Elections board cancels accreditation of main independent TV station

Reporters Without Borders expressed concern today at the decision by Georgia's national elections board to cancel the accreditation of the country's only truly independent TV station, Rustavi 2, and stressed that Georgians needed impartial information during the present serious political disturbances. The press freedom organisation said it was also worried about pressure exerted on the station by the board and by several political parties in connection with the 2 November general elections and the political crisis since then. Nine of the 12 electoral board members reportedly voted on 13 November to cancel Rustavi 2's accreditation for broadcasting a message from the Kmara student movement calling on several board members to stop rigging the election and think of the public. The message warned that they would be arrested and jailed if they persisted. One board member, Givi Komadhidze, demanded on 6 November that the station stop airing the message, noting that Kmara was founded by Zurab Zhvania, leader of the opposition Democrats' Union, and said the accompanying pictures threatened members of the electoral board. He said he would ask the board to cancel the station's accreditation if it continued to broadcast the message.
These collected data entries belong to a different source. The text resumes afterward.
(* ===== verification/Voice.v ===== *)
(** * Voice payloads

    [include/crowdy/media/voice_frames.hpp]: the ten-byte voice header, the packetizer that
    numbers one sender's frames and the jitter buffer that plays every sender's frames in
    order after a fixed delay. Sequence numbers and timestamps wrap at their width. The
    millisecond clock is a C++ [int64_t] whose overflow is undefined; it is an unbounded
    integer here, which is the same while the caller's clock plus the configured delays stays
    within 63 bits. An [unordered_map] is a finite map; the one place where its iteration
    order shows ([poll]) takes that order as an argument. *)

From S2P Require Import Prelude Bytes.

Open Scope Z_scope.

(** ** Header *)

Definition kVoiceHeaderBytes : nat := 10.
Definition kVoiceHeaderVersion : Z := 1.
Definition kMaxVoiceFrameBytes : nat := 1113.
Definition kVoiceTargetDelayMs : Z := 60.
Definition kVoiceJitterMaxFrames : Z := 64.
Definition kVoiceResetAfterMs : Z := 200.

Definition VoiceCodec_Raw : Z := 0.
Definition VoiceCodec_Opus : Z := 1.
Definition VoiceCodec_Mulaw : Z := 2.
Definition VoiceFlag_kSpurtStart : Z := 1.
Definition VoiceFlag_kSpurtEnd : Z := 2.

Record VoiceHeader := mkVoiceHeader {
  vh_version : Z; vh_codec : Z; vh_seq : Z; vh_timestamp : Z; vh_frameMs : Z; vh_flags : Z }.

Record VoicePacket := mkVoicePacket { vp_header : VoiceHeader; vp_frame : bytes }.

#[global] Instance VoiceHeader_eq_dec : EqDecision VoiceHeader.
Proof. solve_decision. Defined.

Definition voiceClockRate (codec : Z) : Z :=
  if codec =? VoiceCodec_Opus then 48000
  else if codec =? VoiceCodec_Mulaw then 8000 else 1000.

Definition voiceSamplesPerFrame (codec frameMs : Z) : Z :=
  u32 (voiceClockRate codec / 1000 * frameMs).

Definition voiceSeqDiff (a b : Z) : Z :=
  let d := u16 (a - b) in if 32768 <=? d then d - 65536 else d.

Definition encodeVoiceHeader (header : VoiceHeader) : bytes :=
  [kVoiceHeaderVersion; vh_codec header; u8 (Z.land (vh_seq header) 255);
   u8 (Z.shiftr (vh_seq header) 8)] ++
  ((λ i : nat, u8 (Z.shiftr (vh_timestamp header) (8 * Z.of_nat i))) <$> seq 0 4) ++
  [vh_frameMs header; vh_flags header].

Definition encodeVoicePacket (header : VoiceHeader) (frame : bytes) : bytes :=
  if decide (kMaxVoiceFrameBytes < length frame)%nat then []
  else encodeVoiceHeader header ++ frame.

Definition decodeVoicePacket (packet : bytes) : option VoicePacket :=
  match packet with
  | p0 :: p1 :: p2 :: p3 :: p4 :: p5 :: p6 :: p7 :: p8 :: p9 :: frame =>
      if negb (p0 =? kVoiceHeaderVersion) then None else
      Some (mkVoicePacket
        (mkVoiceHeader p0 p1 (u16 (Z.lor p2 (Z.shiftl p3 8)))
           (Z.lor (Z.lor (Z.lor (u32 p4) (u32 (Z.shiftl (u32 p5) 8))) (u32 (Z.shiftl (u32 p6) 16)))
              (u32 (Z.shiftl (u32 p7) 24)))
           p8 p9) frame)
  | _ => None
  end.

(** ** Packetizer *)

Record VoicePacketizer := mkVoicePacketizer {
  pk_codec_ : Z; pk_frameMs_ : Z; pk_seq_ : Z; pk_timestamp_ : Z; pk_spurtStart_ : bool }.

Definition makeVoicePacketizer (codec frameMs seq timestamp : Z) : VoicePacketizer :=
  mkVoicePacketizer codec frameMs seq timestamp true.

Definition packetize (p : VoicePacketizer) (frame : bytes) (last : bool)
    : VoicePacketizer * bytes :=
  if (pk_frameMs_ p =? 0) || bool_decide (kMaxVoiceFrameBytes < length frame)%nat
  then (p, []) else
  let header := mkVoiceHeader kVoiceHeaderVersion (pk_codec_ p) (pk_seq_ p) (pk_timestamp_ p)
    (pk_frameMs_ p)
    (u8 (Z.lor (if pk_spurtStart_ p then VoiceFlag_kSpurtStart else 0)
               (if last then VoiceFlag_kSpurtEnd else 0))) in
  let packet := encodeVoicePacket header frame in
  (mkVoicePacketizer (pk_codec_ p) (pk_frameMs_ p) (u16 (pk_seq_ p + 1))
     (u32 (pk_timestamp_ p + voiceSamplesPerFrame (pk_codec_ p) (pk_frameMs_ p))) last,
   packet).

Definition skip (p : VoicePacketizer) (frames : Z) : VoicePacketizer :=
  mkVoicePacketizer (pk_codec_ p) (pk_frameMs_ p) (pk_seq_ p)
    (u32 (pk_timestamp_ p + u32 (frames * voiceSamplesPerFrame (pk_codec_ p) (pk_frameMs_ p))))
    true.

(** ** Jitter buffer *)

Inductive VoicePushResult := Buffered | Late | Duplicate | Malformed.

Record VoicePlayout := mkVoicePlayout {
  po_key : string; po_seq : Z; po_timestamp : Z; po_codec : Z; po_frameMs : Z; po_flags : Z;
  po_gap : bool; po_frame : bytes }.

Record Held := mkHeld { held_header : VoiceHeader; held_frame : bytes }.

Record Stream := mkStream {
  st_codec : Z; st_frameMs : Z; st_nextSeq : Z; st_nextAtMs : Z; st_nextTimestamp : Z;
  st_started : bool; st_highestSeq : Z; st_endSeq : option Z; st_ended : bool;
  st_lastArrivalMs : Z; st_frames : gmap Z Held }.

Record VoiceJitterBuffer := mkVoiceJitterBuffer {
  targetDelayMs_ : Z; maxFrames_ : Z; resetAfterMs_ : Z;
  streams_ : gmap string Stream;
  late : Z; duplicates : Z; malformed : Z; discarded : Z; gaps : Z }.

Definition makeVoiceJitterBuffer (targetDelayMs maxFrames resetAfterMs : Z) : VoiceJitterBuffer :=
  let target := if targetDelayMs <? 0 then 0 else targetDelayMs in
  mkVoiceJitterBuffer target
    (if maxFrames <? 1 then 1 else if 4096 <? maxFrames then 4096 else maxFrames)
    (if target <? resetAfterMs then resetAfterMs else target + 1)
    ∅ 0 0 0 0 0.

(** The buffer after a write to [streams_] and to a counter. *)
Definition withStreams (b : VoiceJitterBuffer) (m : gmap string Stream) : VoiceJitterBuffer :=
  mkVoiceJitterBuffer (targetDelayMs_ b) (maxFrames_ b) (resetAfterMs_ b) m
    (late b) (duplicates b) (malformed b) (discarded b) (gaps b).
Definition addLate (b : VoiceJitterBuffer) : VoiceJitterBuffer :=
  mkVoiceJitterBuffer (targetDelayMs_ b) (maxFrames_ b) (resetAfterMs_ b) (streams_ b)
    (u64 (late b + 1)) (duplicates b) (malformed b) (discarded b) (gaps b).
Definition addDuplicate (b : VoiceJitterBuffer) : VoiceJitterBuffer :=
  mkVoiceJitterBuffer (targetDelayMs_ b) (maxFrames_ b) (resetAfterMs_ b) (streams_ b)
    (late b) (u64 (duplicates b + 1)) (malformed b) (discarded b) (gaps b).
Definition addMalformed (b : VoiceJitterBuffer) : VoiceJitterBuffer :=
  mkVoiceJitterBuffer (targetDelayMs_ b) (maxFrames_ b) (resetAfterMs_ b) (streams_ b)
    (late b) (duplicates b) (u64 (malformed b + 1)) (discarded b) (gaps b).
Definition addDiscarded (b : VoiceJitterBuffer) (n : nat) : VoiceJitterBuffer :=
  mkVoiceJitterBuffer (targetDelayMs_ b) (maxFrames_ b) (resetAfterMs_ b) (streams_ b)
    (late b) (duplicates b) (malformed b) (u64 (discarded b + Z.of_nat n)) (gaps b).
Definition setGaps (b : VoiceJitterBuffer) (g : Z) : VoiceJitterBuffer :=
  mkVoiceJitterBuffer (targetDelayMs_ b) (maxFrames_ b) (resetAfterMs_ b) (streams_ b)
    (late b) (duplicates b) (malformed b) (discarded b) g.

Definition hasFlag (flags bit : Z) : bool := negb (Z.land flags bit =? 0).

Definition startsOver (b : VoiceJitterBuffer) (stream : Stream) (header : VoiceHeader) (nowMs : Z)
    : bool :=
  if resetAfterMs_ b <=? nowMs - st_lastArrivalMs stream then true else
  if negb (vh_codec header =? st_codec stream) || negb (vh_frameMs header =? st_frameMs stream)
  then true else
  if hasFlag (vh_flags header) VoiceFlag_kSpurtStart &&
     (0 <? voiceSeqDiff (vh_seq header) (st_highestSeq stream)) then true else
  if match st_endSeq stream with
     | Some e => 0 <? voiceSeqDiff (vh_seq header) e
     | None => false
     end then true else
  maxFrames_ b <=? voiceSeqDiff (vh_seq header) (st_nextSeq stream).

(** A stream that starts with this packet. *)
Definition newStream (b : VoiceJitterBuffer) (p : VoicePacket) (nowMs : Z) : Stream :=
  let header := vp_header p in
  mkStream (vh_codec header) (vh_frameMs header) (vh_seq header) (nowMs + targetDelayMs_ b)
    (vh_timestamp header) false (vh_seq header)
    (if hasFlag (vh_flags header) VoiceFlag_kSpurtEnd then Some (vh_seq header) else None)
    false nowMs {[ vh_seq header := mkHeld header (vp_frame p) ]}.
The board's chairwoman, Nana Devdariani, said however that the board had no right to decide what a TV station could or could not broadcast. Three political groups - the Renewal Party, the Industrialists' Party and the Labour Party - charged on 10 November that Rustavi 2 was responsible for the current political crisis and said they would boycott its journalists. The same day, Rustavi 2 journalist Guram Donadze was set upon by a member of the pro-government coalition, For a New Georgia, as he was trying to find out who President Edvard Shevardnadze was planning to meet at Tbilisi airport. Twelve days after the elections, final official results have not yet been announced by the elections board and thousands of people have demonstrated in support of opposition claims of fraud and demanding Shevardnadze's resignation. The Organisation for Security and Cooperation in Europe (OSCE) said on 3 November that the election was marred by many irregularities.